Despite Stimulus Efforts, China’s Real Estate Slump Continues

Policymakers have been trying to lift the real estate sector, once a key driver of the economy, from a property crisis that began in 2021.
Published: 6/7/2025, 2:57:49 AM EDT
Despite Stimulus Efforts, China’s Real Estate Slump Continues
A residential complex built by Chinese real estate developer Vanke in Zhengzhou, in China's central Henan province on Aug. 30, 2023. (AFP via Getty Images)
News Analysis

China's property slump persisted despite policymakers’ efforts to stabilize the real estate sector.

New home prices in the country remained flat for a second straight month in April and have demonstrated no growth since May 2023, official data released on May 19 showed.

China’s National Bureau of Statistics said investment in real estate development in the first four months of the year fell by 10.3 percent from the same period in 2024.

Sales prices for new residential properties were down year over year in all but two cities—Shanghai and Taiyuan—the Bureau said.

Policymakers have been trying to lift the real estate sector, once a key driver of the economy, from a property crisis that began in 2021.

"The property sector remains on a downward path. While many believe we're approaching the bottom, the exact distance remains uncertain," said Zhaopeng Xing, senior China strategist at ANZ.

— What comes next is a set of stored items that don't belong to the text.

Lemma send_inv p T q r :
  ipc_inv T q r -> ipc_enabled (ISend p) T ->
  exists T' q', ipc_exec (ISend p) T = Some T' /\ ipc_inv T' q' r /\ accounted T' q' r = accounted T q r.
Proof using Hlink.
  intros HI (l & gl & Hpass & Hlists & Hfree & Hu). pose proof Hpass as (Hc & Hnd & Hne & Hp & Hown).
  destruct Hlink as [HgA HgB Htw Hsz Hrem Hslots HrA HbA HbB Hloc]. set (y := t_region T) in *. set (A := sp_data_buffer gA) in *.
  set (h := view A (y_shm y)) in *. cbn [ipc_exec]. fold y. change (ss_mem (owner_view y)) with h.
  rewrite (elements_of_chain h p l) by done. unfold umq_ipc_enqueue_impl. rewrite bool_decide_eq_false_2 by done.
  rewrite Hloc by (eapply passes_headers; [exact Hpass|by eapply passes_first]). cbn [negb].
  unfold umq_shm_qbuf_enqueue. change (ss_mem (owner_view y)) with h. change (ss_pool (owner_view y)) with (sp_set_block_pool (y_gp y) gA).
  rewrite pointer_to_offset_pool.
  destruct (pointer_to_offset_spec gA HgA h p l Hc Hnd Hne Hp) as (h' & E & Hh' & He & Hok). fold A in E, He.
  rewrite E. cbn [mbind option_bind].
  assert (Hpo : 0 <= p - A < 2 ^ 62 /\ p - A <> QBUF_INVALID_OFFSET).
  { destruct (passes_headers _ _ _ _ _ p Hpass (passes_first _ _ _ _ _ Hpass)) as (off & H0 & Hv & ->). fold A.
    pose proof (valid_qbuf_range gA HgA off Hv). pose proof (geo_facts gA HgA). unfold SIZEOF_UMQ_BUF, QBUF_INVALID_OFFSET in *. lia. }
  rewrite (proj2 (Z.eqb_neq _ QBUF_INVALID_OFFSET)) by apply Hpo. rewrite HrA. change (ss_ring (owner_view y)) with (y_ring y).
  destruct (post_offset ring Hslots (y_ring y) _ _ (p - A) (iv_ring _ _ _ HI)) as (m' & Em & Hm'). rewrite Em. cbn [mbind option_bind].
  destruct (_ <? 1).
  - (* the ring is full *)
    change (-1 =? UMQ_SUCCESS) with false. cbv iota.
    destruct (lseg_mapped _ _ _ _ p Hc (passes_first _ _ _ _ _ Hpass)) as [_ [bp Hbp]].
    rewrite Hh', decide_True, Hbp by (by eapply passes_first). cbn [fmap option_fmap option_map mbind option_bind].
    rewrite offset_to_pointer_pool. change (umqh (to_offsets gA bp)) with (umqh bp).
    assert (Hland : Z.land (p - A) UMQ_OFFSET_DATA_BITS = p - A).
    { unfold UMQ_OFFSET_DATA_BITS. change (2 ^ 63 - 1) with (Z.ones 63). rewrite Z.land_ones by lia. apply Z.mod_small. lia. }
    rewrite Hland. pose proof (translate_back gA h p l h' (umqh bp)) as Hback. fold A in Hback.
    rewrite Hback; [|done..| |done|done|done]; cycle 1.
    { intros x b Hx Hb. by eapply Hu. }
    cbn [mbind option_bind]. change (-1 =? UMQ_SUCCESS) with false. cbv iota. eexists _, q. split; [done|]. split; [|done].
    assert (Es : view (- A) h = y_shm y) by (unfold h; rewrite view_view; replace (- A + A) with 0 by lia; apply view_0).
    destruct HI. constructor; cbn [t_region t_own t_peer t_sent t_received of_owner y_shm y_ring y_gp ss_mem ss_ring ss_set_ring ss_set_mem];
      fold A; rewrite ?Es; done.
  - (* posted *)
    change (0 =? UMQ_SUCCESS) with true. cbv iota. cbn [mbind option_bind]. change (0 =? UMQ_SUCCESS) with true. cbv iota. set (m := message gA h l) in *.
    assert (Hmo : m.*1 = (fun x => x - A) <$> l) by apply message_offsets.
    assert (Hin : forall o, o ∈ m.*1 -> A + o ∈ l).
    { intros o. rewrite Hmo, list_elem_of_fmap. intros (x & -> & Hx). by replace (A + (x - A)) with x by lia. }
    assert (Hout : forall o, A + o ∉ l -> view (- A) h' !! o = y_shm y !! o) by (intros o; by apply (pushed_frame (to_offsets gA) gA)).
    assert (Hfar : forall o, o ∈ offsets_of (q ++ r) -> A + o ∉ l).
    { intros o Ho Hx. apply (iv_apart _ _ _ HI) in Ho as [Ho _]. apply Ho. apply Hown in Hx. fold A in Hx.
      by replace (A + o - A) with o in Hx by lia. }
    assert (Hoff : offsets_of ((q ++ [m]) ++ r) ≡ₚ m.*1 ++ offsets_of (q ++ r)).
    { rewrite !offsets_of_app. change (offsets_of [m]) with (m.*1 ++ []). rewrite app_nil_r.
      rewrite (Permutation_app_comm (offsets_of q) (m.*1)). by rewrite (assoc (++)). }
    eexists _, (q ++ [m]). split; [done|]. split.
    + constructor; cbn [t_region t_own t_peer t_sent t_received of_owner y_shm y_ring y_gp ss_mem ss_ring ss_set_ring ss_set_mem]; fold A.
      * rewrite (iv_sent _ _ _ HI). by rewrite (assoc (++)).
      * rewrite fmap_app. unfold m. cbn [fmap list_fmap]. rewrite (first_of_message gA h p) by done. exact Hm'.
      * rewrite <- (assoc (++)). pose proof (iv_transit _ _ _ HI) as Ht.
        assert (Hq' : Forall (in_transit (view (- A) h')) (q ++ r)).
        { eapply transit_frame; [exact Ht|]. intros o Ho. by apply Hout, Hfar. }
        apply Forall_app in Hq' as [Hq1 Hq2]. apply Forall_app. split; [done|]. constructor; [|done].
        split_and!; [unfold m; by destruct l| |done]. unfold m. by rewrite (first_of_message gA h p).
      * rewrite Hoff. apply NoDup_app. split_and!; [rewrite Hmo; by apply offsets_NoDup| |apply HI].
        intros o Ho Ho'. exact (Hfar o Ho' (Hin o Ho)).
      * intros o. rewrite Hoff, elem_of_app. intros [Ho|Ho].
        -- apply Hin in Ho as Hx. split; [rewrite elem_of_difference, elem_of_offsets_from; fold A; tauto|].
           apply Hown in Hx. fold A in Hx. replace (A + o - A) with o in Hx by lia. pose proof (iv_sides _ _ _ HI). set_solver.
        -- apply (iv_apart _ _ _ HI) in Ho. set_solver.
      * pose proof (iv_sides _ _ _ HI). set_solver.
      * intros o Ho. apply (iv_valid _ _ _ HI). set_solver.
      * exists gl. eapply lists_frame; [exact Hlists| |].
        -- intros wd x Hx. fold A. apply Hout. replace (A + (x - A)) with x by lia. intros Hxl. by apply (Hfree wd x).
        -- intros wd x Hx. fold A. rewrite elem_of_difference, elem_of_offsets_from. fold A.
           replace (A + (x - A)) with x by lia. split; [by eapply Hlists|]. intros Hxl. by apply (Hfree wd x).
    + unfold accounted. cbn [t_region t_own t_peer t_sent t_received]. fold y h. apply set_eq. intros o.
      rewrite !elem_of_union, !elem_of_list_to_set, elem_of_difference, elem_of_offsets_from, Hoff, elem_of_app. fold A.
      split; [|destruct (decide (A + o ∈ l)) as [Hx|]; [|tauto]].
      * intros [[[Ho _]|Ho]|[Ho|Ho]]; [tauto..| |tauto]. apply Hin in Ho. apply Hown in Ho. fold A in Ho.
        replace (A + o - A) with o in Ho by lia. tauto.
      * intros _. right. left. rewrite Hmo. apply list_elem_of_fmap. exists (A + o). split; [lia|done].
Qed.

Lemma transit_range shm m : in_transit shm m -> 0 <= first_of m < 2 ^ 62.
Proof using Hlink.
  intros (Hne & _ & Hok). destruct m as [|[o c] m]; [done|]. apply Forall_cons in Hok as [(H0 & Hv & _) _].
  pose proof (lk_geoA _ _ _ _ _ Hlink) as HgA. pose proof (valid_qbuf_range gA HgA o Hv). pose proof (geo_facts gA HgA).
  unfold SIZEOF_UMQ_BUF in *. simpl. lia.
Qed.

Lemma transit_ranges shm ms : Forall (in_transit shm) ms -> Forall (fun o => 0 <= o < 2 ^ 64) (first_of <$> ms).
Proof using Hlink.
  intros H. apply Forall_fmap. eapply Forall_impl; [exact H|]. intros m Hm. simpl. pose proof (transit_range _ _ Hm). lia.
Qed.

Lemma view_undo g shm : view (- sp_data_buffer g) (view (sp_data_buffer g) shm) = shm.
Proof using Type. rewrite view_view. replace (- sp_data_buffer g + sp_data_buffer g) with 0 by lia. apply view_0. Qed.

Lemma elem_of_addresses g (m : msg) o : sp_data_buffer g + o ∈ addresses g m <-> o ∈ m.*1.
Proof using Type.
  unfold addresses. rewrite !list_elem_of_fmap. split; intros (part & E & Hp); exists part; (split; [|done]); lia.
Qed.

(** the queue after a message has been taken from its front *)
Lemma recv_inv T q r :
  ipc_inv T q r ->
  exists T', ipc_exec IRecv T = Some T' /\ ipc_inv T' (tail q) r /\ accounted T' (tail q) r = accounted T q r /\
    t_sent T' = t_sent T /\ t_received T' = t_received T ++ take 1 q.
Proof using Hlink.
  intros HI. destruct Hlink as [HgA HgB Htw Hsz Hrem Hslots HrA HbA (info & HbB & Hin) Hloc].
  set (y := t_region T) in *. set (B := sp_data_buffer gB) in *.
  cbn [ipc_exec]. fold y. unfold umq_ipc_dequeue_impl. rewrite HbB. unfold umq_shm_qbuf_dequeue.
  change (ss_ring (peer_view y)) with (y_ring y). change (ss_mem (peer_view y)) with (view B (y_shm y)).
  change (ss_pool (peer_view y)) with gB. pose proof (iv_transit _ _ _ HI) as Ht. fold y in Ht.
  destruct (poll_offset ring Hslots (y_ring y) _ _ (iv_ring _ _ _ HI)) as (m' & Em & Hm').
  { apply transit_ranges with (shm := y_shm y). by apply Forall_app in Ht as [? _]. }
  rewrite Em. cbn [mbind option_bind]. destruct q as [|m q].
  - simpl. eexists. split; [done|]. rewrite app_nil_r. split; [|done]. pose proof HI as [].
    constructor; cbn [t_region t_own t_peer t_sent t_received of_peer y_shm y_ring y_gp ss_mem ss_ring ss_set_ring ss_set_mem peer_view];
      unfold B; rewrite ?view_undo; done.
  - rewrite decide_False by done. change (1 <=? 0) with false. cbv iota.
    change (default 0 (head (first_of <$> m :: q))) with (first_of m).
    apply Forall_cons in Ht as [Hm Ht]. pose proof (transit_range _ _ Hm) as Hr. pose proof Hm as (Hne & He & Hok).
    assert (Hland : Z.land (first_of m) UMQ_OFFSET_DATA_BITS = first_of m).
    { unfold UMQ_OFFSET_DATA_BITS. change (2 ^ 63 - 1) with (Z.ones 63). rewrite Z.land_ones by lia. apply Z.mod_small. lia. }
    rewrite Hland. pose proof (iv_nodup _ _ _ HI) as Hnd. change (offsets_of ((m :: q) ++ r)) with (m.*1 ++ offsets_of (q ++ r)) in Hnd.
    apply NoDup_app in Hnd as (Hnd1 & Hdis & Hnd2).
    assert (HokB : Forall (part_ok gB) m) by (eapply Forall_impl; [exact Hok|]; intros; by eapply twins_part_ok).
    destruct (offset_to_pointer_spec gB HgB (y_shm y) (first_of m) m (ipc_umqh tpB) He HokB Hnd1 Hne) as (h' & E & Hc & Hmsg & Hh').
    fold B in E, Hc, Hh'. rewrite E. cbn [mbind option_bind]. pose proof (geo_facts gB HgB) as Hf. fold B in Hf.
    rewrite (proj2 (Z.eqb_neq _ 0)) by lia. cbn [ss_mem ss_set_ring ss_set_mem].
    assert (Hnda : NoDup (addresses gB m)).
    { unfold addresses. rewrite (list_fmap_compose (@fst Z (option umq_buf)) (Z.add (sp_data_buffer gB))).
      apply NoDup_fmap_2; [apply _|done]. }
    rewrite (elements_of_chain h' _ (addresses gB m)) by done. rewrite Hmsg.
    assert (Hout : forall o, o ∉ m.*1 -> view (- B) h' !! o = y_shm y !! o).
    { intros o Ho. eapply (pushed_frame (to_pointers gB (ipc_umqh tpB)) gB); [exact Hh'|]. by rewrite elem_of_addresses. }
    assert (Hfrom : forall o, o ∈ offsets_from B (addresses gB m) <-> o ∈ m.*1).
    { intros o. rewrite elem_of_offsets_from. apply elem_of_addresses. }
    assert (Hap : forall o, o ∈ m.*1 -> (o ∉ t_own T) /\ (o ∉ t_peer T)).
    { intros o Ho. apply (iv_apart _ _ _ HI). change (offsets_of ((m :: q) ++ r)) with (m.*1 ++ offsets_of (q ++ r)). set_solver. }
    eexists. split; [done|]. cbn [tail take]. split; [|split; [|done]].
    + constructor; cbn [t_region t_own t_peer t_sent t_received of_peer y_shm y_ring y_gp ss_mem ss_ring ss_set_ring ss_set_mem]; fold B.
      * rewrite (iv_sent _ _ _ HI). by rewrite <- (assoc (++)).
      * exact Hm'.
      * eapply transit_frame; [exact Ht|]. intros o Ho. apply Hout. intros Ho'. exact (Hdis o Ho' Ho).
      * done.
      * intros o Ho. destruct (iv_apart _ _ _ HI o) as [H1 H2].
        { change (offsets_of ((m :: q) ++ r)) with (m.*1 ++ offsets_of (q ++ r)). set_solver. }
        split; [done|]. rewrite elem_of_union, Hfrom. intros [?|Ho']; [done|]. exact (Hdis o Ho' Ho).
      * pose proof (iv_sides _ _ _ HI). intros o Ho. rewrite elem_of_union, Hfrom. intros [?|Ho']; [set_solver|].
        exact (proj1 (Hap o Ho') Ho).
      * intros o [Ho|[Ho|Ho]%elem_of_union]; [apply (iv_valid _ _ _ HI); by left|apply (iv_valid _ _ _ HI); by right|].
        apply Hfrom in Ho. apply list_elem_of_fmap in Ho as ([o' c] & -> & Hp). rewrite Forall_forall in Hok.
        destruct (Hok _ Hp) as (? & ? & _). done.
      * destruct (iv_lists _ _ _ HI) as [gl Hgl]. exists gl. eapply lists_frame; [exact Hgl| |intros wd x Hx; by eapply Hgl].
        intros wd x Hx. apply Hout. intros Ho. apply (proj1 (Hap _ Ho)). by eapply Hgl.
    + unfold accounted. cbn [t_region t_own t_peer t_sent t_received]. fold B. apply set_eq. intros o.
      change (offsets_of ((m :: q) ++ r)) with (m.*1 ++ offsets_of (q ++ r)).
      rewrite !elem_of_union, !elem_of_list_to_set, elem_of_app, Hfrom. tauto.
Qed.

Existing problems of population decline, pre-sold, unfinished apartments waiting for occupancy, plus high vacancy rates for both residential and commercial real estate are exacerbated by external pressures on the Chinese economy such as U.S. tariffs.
Housing accounted for more than a third of China’s GDP at its peak in 2015. It has fallen to 20 percent, according to Paul Hodges, chairman of New Normal Consulting in Switzerland and advisory board member at the Independent Commodity Intelligence Services. That lower percentage number might look benign if other sectors of the economy were picking up the slack, but that is not the case. The real estate slowdown is having a major impact on local government finances—Goldman Sachs estimates a shortfall of around $4.1 trillion—as land sales are their major source of revenue.

A Decade of Warnings

For years, economists such as former International Monetary Fund chief economist Kenneth Rogoff have warned about cracks in China’s real estate foundation. Stimulus has revived the sector in the past. But this time, multiple headwinds are converging and China is seeing weakening investor confidence.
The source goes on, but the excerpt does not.